(** * Orders of magnitude *)

Lemma countDigits_spec k : forall fuel q,
  k <= fuel -> (q < inject_Z (10 ^ Z.of_nat k))%Q ->
  (k <> 0 -> (inject_Z (10 ^ (Z.of_nat k - 1)) <= q)%Q) -> countDigits fuel q = k.
Proof.
  induction k as [|k IH]; intros fuel q Hf Hhi Hlo.
  - destruct fuel; [done|]. cbn [countDigits]. destruct (Qle_bool 1 q) eqn:E; [|done].
    apply Qle_bool_iff in E. change (inject_Z (10 ^ Z.of_nat 0)) with 1%Q in Hhi. lra.
  - destruct fuel as [|fuel]; [lia|]. cbn [countDigits].
    assert (inject_Z (10 ^ Z.of_nat k) <= q)%Q as Hlo'.
    { replace (Z.of_nat k) with (Z.of_nat (S k) - 1)%Z by lia. by apply Hlo. }
    assert (1 <= q)%Q as H1.
    { eapply Qle_trans; [|exact Hlo']. change 1%Q with (inject_Z 1). rewrite <- Zle_Qle.
      pose proof (Z.pow_pos_nonneg 10 (Z.of_nat k)). lia. }
    rewrite (proj2 (Qle_bool_iff 1 q)) by done. f_equal. apply IH; [lia| |].
    + apply Qlt_shift_div_r; [done|]. change 10%Q with (inject_Z 10). rewrite <- inject_Z_mult.
      replace (10 ^ Z.of_nat k * 10)%Z with (10 ^ Z.of_nat (S k))%Z; [done|].
      rewrite Nat2Z.inj_succ, Z.pow_succ_r by lia. lia.
    + intros Hk. apply Qle_shift_div_l; [done|]. change 10%Q with (inject_Z 10).
      rewrite <- inject_Z_mult.
      replace (10 ^ (Z.of_nat k - 1) * 10)%Z with (10 ^ Z.of_nat k)%Z; [done|].
      replace (Z.of_nat k) with (Z.succ (Z.of_nat k - 1)) at 1 by lia. rewrite Z.pow_succ_r by lia. lia.
Qed.

(** The number of squares of a column is the number of decimal digits of
    its call count, at most eight, and zero for no calls; the loop that counts
    them ends. *)
Theorem square_count_is_digits (calls : Z) (digits : nat) :
  (10 ^ (Z.of_nat digits - 1) <= calls < 10 ^ Z.of_nat digits)%Z -> (0 <= calls)%Z ->
  getSquareCount calls = min digits 8.
Proof.
  intros [Hlo Hhi] Hpos. unfold getSquareCount. f_equal. apply countDigits_spec.
  - destruct digits as [|k]; [lia|].
    assert (10 ^ Z.of_nat k <= calls)%Z as Hk.
    { replace (Z.of_nat k) with (Z.of_nat (S k) - 1)%Z by lia. done. }
    assert (2 ^ Z.of_nat k <= calls)%Z as H2.
    { etrans; [|exact Hk]. apply Z.pow_le_mono_l. lia. }
    assert (0 < calls)%Z as Hc by (pose proof (Z.pow_pos_nonneg 2 (Z.of_nat k)); lia).
    apply Z.log2_le_pow2 in H2; lia.
  - by rewrite <- Zlt_Qlt.
  - intros _. by rewrite <- Zle_Qle.
Qed.
(* ===== verification/BenchmarksWallets.v ===== *)
(** Benchmarks page (frontend/src/app/features/benchmarks/wallets): the stress
    tool that sends batches of payments and zkApp commands from test wallets. *)

From S2P Require Import Prelude JsRuntime TableSort.
From Stdlib Require Import Ascii.

Module Wallets.

(** * Data *)

Inductive BenchmarksWalletTransactionStatus := SENDING | GENERATED | ERROR | REJECTED | INCLUDED.

Definition statusText (s : BenchmarksWalletTransactionStatus) : string :=
  match s with
  | SENDING => "sending"
  | GENERATED => "generated"
  | ERROR => "error"
  | REJECTED => "rejected"
  | INCLUDED => "included"
  end.

Record BenchmarksWallet := mkWallet {
  publicKey : string;
  privateKey : option string;
  minaTokens : Q;
  nonce : Z;
  lastTxCount : option string;
  lastTxTime : option string;
  lastTxMemo : option string;
  lastTxStatus : option string;
  successTx : nat;
  failedTx : nat;
  errorReason : option string
}.

#[export] Instance BenchmarksWallet_copy : RecordCopy BenchmarksWallet := {|
  record_copy w := mkWallet (publicKey w) (privateKey w) (minaTokens w) (nonce w) (lastTxCount w)
    (lastTxTime w) (lastTxMemo w) (lastTxStatus w) (successTx w) (failedTx w) (errorReason w);
  record_copy_id := fun '(mkWallet _ _ _ _ _ _ _ _ _ _ _) => eq_refl |}.

(** The part of a wallet an account request returns. *)
Record Account := mkAccount {
  a_publicKey : string;
  a_privateKey : option string;
  a_minaTokens : Q;
  a_nonce : Z
}.

(** Numeric texts ([fee], [amount], [nonce]) are kept as their numbers. *)
Record BenchmarksWalletTransaction := mkTx {
  amount : Q;
  fee : Q;
  memo : string;
  validUntil : string;
  from : string;
  to : string;
  txNonce : Z;
  txPrivateKey : option string;
  dateTime : option string
}.

#[export] Instance BenchmarksWalletTransaction_copy : RecordCopy BenchmarksWalletTransaction := {|
  record_copy t := mkTx (amount t) (fee t) (memo t) (validUntil t) (from t) (to t) (txNonce t)
    (txPrivateKey t) (dateTime t);
  record_copy_id := fun '(mkTx _ _ _ _ _ _ _ _ _) => eq_refl |}.

Record BenchmarksZkapp := mkZkapp {
  payerPublicKey : string;
  payerPrivateKey : option string;
  zkFee : Q;
  zkNonce : Z;
  zkMemo : string;
  accountUpdates : nat
}.

Record SentTransactionsStats := mkSent { success : nat; fail : nat }.

Record MempoolTransaction := mkMempoolTx { sender : string; mempoolMemo : string }.

Record JsErrorValue := mkError { errorName : option string; errorMessage : string }.

Record BenchmarksWalletsState := mkState {
  wallets : list BenchmarksWallet;
  blockSending : bool;
  txSendingBatch : option Z;
  sentTransactions : SentTransactionsStats;
  sentTxCount : nat;
  txsToSend : list BenchmarksWalletTransaction;
  randomWallet : bool;
  activeWallet : option BenchmarksWallet;
  sendingFee : Q;
  sendingAmount : Q;
  zkAppsSendingBatch : option Z;
  zkAppsToSend : list BenchmarksZkapp;
  sendingFeeZkapps : Q
}.

#[export] Instance BenchmarksWalletsState_copy : RecordCopy BenchmarksWalletsState := {|
  record_copy s := mkState (wallets s) (blockSending s) (txSendingBatch s) (sentTransactions s)
    (sentTxCount s) (txsToSend s) (randomWallet s) (activeWallet s) (sendingFee s) (sendingAmount s)
    (zkAppsSendingBatch s) (zkAppsToSend s) (sendingFeeZkapps s);
  record_copy_id := fun '(mkState _ _ _ _ _ _ _ _ _ _ _ _ _) => eq_refl |}.

Inductive BenchmarksWalletsActions :=
| BenchmarksWalletsClose
| BenchmarksWalletsGetWallets (initialRequest : bool)
| BenchmarksWalletsGetWalletsSuccess (payload : list Account)
| BenchmarksWalletsUpdateWalletsSuccess (payload : list BenchmarksWallet)
| BenchmarksWalletsChangeTransactionBatch (payload : option Z)
| BenchmarksWalletsChangeZkAppsBatch (payload : option Z)
| BenchmarksWalletsSendTxs
| BenchmarksWalletsSendTxSuccess (transactions : list BenchmarksWalletTransaction) (error : option JsErrorValue)
| BenchmarksWalletsSendZkApps
| BenchmarksWalletsSendZkAppsSuccess (zkApps : list BenchmarksZkapp) (error : option JsErrorValue)
| BenchmarksWalletsToggleRandomWallet
| BenchmarksWalletsSelectWallet (payload : option BenchmarksWallet)
| BenchmarksWalletsChangeAmount (payload : Q)
| BenchmarksWalletsChangeFee (payload : Q)
| BenchmarksWalletsChangeFeeZkApps (payload : Q)
| BenchmarksWalletsGetAllTxs
| BenchmarksWalletsGetAllTxsSuccess (mempoolTxs includedTxs : option (list MempoolTransaction)).
(** An action makes the page component agree as well. *)
Lemma dispatch_establishes w a : a <> ScanStateClose ->
  Sound (w <| page := listenToPage (slice w) (page w) |>) -> Sound (dispatch w a).
Proof.
  intros Ha Hs. unfold dispatch. pose proof (reducer_keeps (slice w) (storage w) a Ha) as [Hb Hl].
  destruct (reducer _ _ _ _ a) as [s st]. cbn in Hb, Hl.
  set (w1 := w <| slice := s |> <| storage := st |>).
  destruct (effect_flow (notify w1 a) a) as (f & o & -> & Hf & Ho).
  assert (running w1 (stream (slice w))) as Hr by exact (sound_running _ Hs).
  destruct (listenToStreamChange_running w1 _ (stream s) Hr) as (ts & n & c & Eq & Hr' & Hh & _).
  unfold notify in *. change (slice w1) with s in *. rewrite Eq in *. clear Eq.
  destruct Hs as [_ _ (Htb & _) Hfl Hask (Hlh & Hpb) (Hll & Hpl) Hst Hrt].
  cbn in Htb, Hfl, Hask, Hlh, Hpb, Hll, Hpl, Hst, Hrt. split; cbn; [done|done| | | | | | |by rewrite Hh].
  - split_and!; try done. destruct (assignsBlock a); [apply listenToTreesChanges_block|]. by rewrite Htb, Hb.
  - by apply Hf.
  - by apply Ho.
  - destruct (assignsBlock a); [destruct Hb as [b ->]|rewrite Hb]; by destruct (assignsLeaf a).
  - destruct (assignsLeaf a); [done|]. rewrite Hl by done.
    destruct (assignsBlock a); [|done]. unfold treeListBlock, listenToBlockChange. by destruct (block s).
  - destruct (assignsLeaf a); cbn; [by intros [? ->]|].
    destruct (assignsBlock a); [|done]. unfold listenToBlockChange. by destruct (block s).
Qed.

Lemma sound_listenToPage w : Sound w -> Sound (w <| page := listenToPage (slice w) (page w) |>).
Proof. intros []. by split. Qed.

Lemma dispatch_sound w a : a <> ScanStateClose -> Sound w -> Sound (dispatch w a).
Proof. intros Ha Hs. by apply dispatch_establishes, sound_listenToPage. Qed.

(** What a report about the stream leaves alone. *)
Lemma stream_frame w b :
  let w' := listenToStreamChange w b in
  slice w' = slice w /\ storage w' = storage w /\ node w' = node w /\ route w' = route w /\
  navigating w' = navigating w /\ flow w' = flow w /\ asked w' = asked w.
Proof. unfold listenToStreamChange, createTimer, unsubscribe. destruct (bool_decide _); [done|]. by destruct b. Qed.

(** What a dispatched action does to the parts other than the components. *)
Lemma dispatch_frame w a :
  slice (dispatch w a) = (reducer desktop atLoad (slice w) (storage w) a).1 /\
  storage (dispatch w a) = (reducer desktop atLoad (slice w) (storage w) a).2 /\
  node (dispatch w a) = node w /\ route (dispatch w a) = route w /\ navigating (dispatch w a) = navigating w /\
  ((forall h, a <> ScanStateGetBlock h) -> flow (dispatch w a) = flow w /\ asked (dispatch w a) = asked w).
Proof.
  unfold dispatch. destruct (reducer _ _ _ _ a) as [s st]. cbn.
  destruct (stream_frame (w <| slice := s |> <| storage := st |>) (stream s)) as (H1 & H2 & H3 & H4 & H5 & H6 & H7).
  destruct a; cbn; split_and!; try assumption; intros Hn; [..|by split]; try (by split). by destruct (Hn _ eq_refl).
Qed.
━━━━━━━━━━━━━━━━━━━━━━━━━━━━━━
Task: Look for the line with "slice (dispatch w" in the listing above. Print it and each later line exactly, ending with the last line.

The completed task:
  slice (dispatch w a) = (reducer desktop atLoad (slice w) (storage w) a).1 /\
  storage (dispatch w a) = (reducer desktop atLoad (slice w) (storage w) a).2 /\
  node (dispatch w a) = node w /\ route (dispatch w a) = route w /\ navigating (dispatch w a) = navigating w /\
  ((forall h, a <> ScanStateGetBlock h) -> flow (dispatch w a) = flow w /\ asked (dispatch w a) = asked w).
Proof.
  unfold dispatch. destruct (reducer _ _ _ _ a) as [s st]. cbn.
  destruct (stream_frame (w <| slice := s |> <| storage := st |>) (stream s)) as (H1 & H2 & H3 & H4 & H5 & H6 & H7).
  destruct a; cbn; split_and!; try assumption; intros Hn; [..|by split]; try (by split). by destruct (Hn _ eq_refl).
Qed.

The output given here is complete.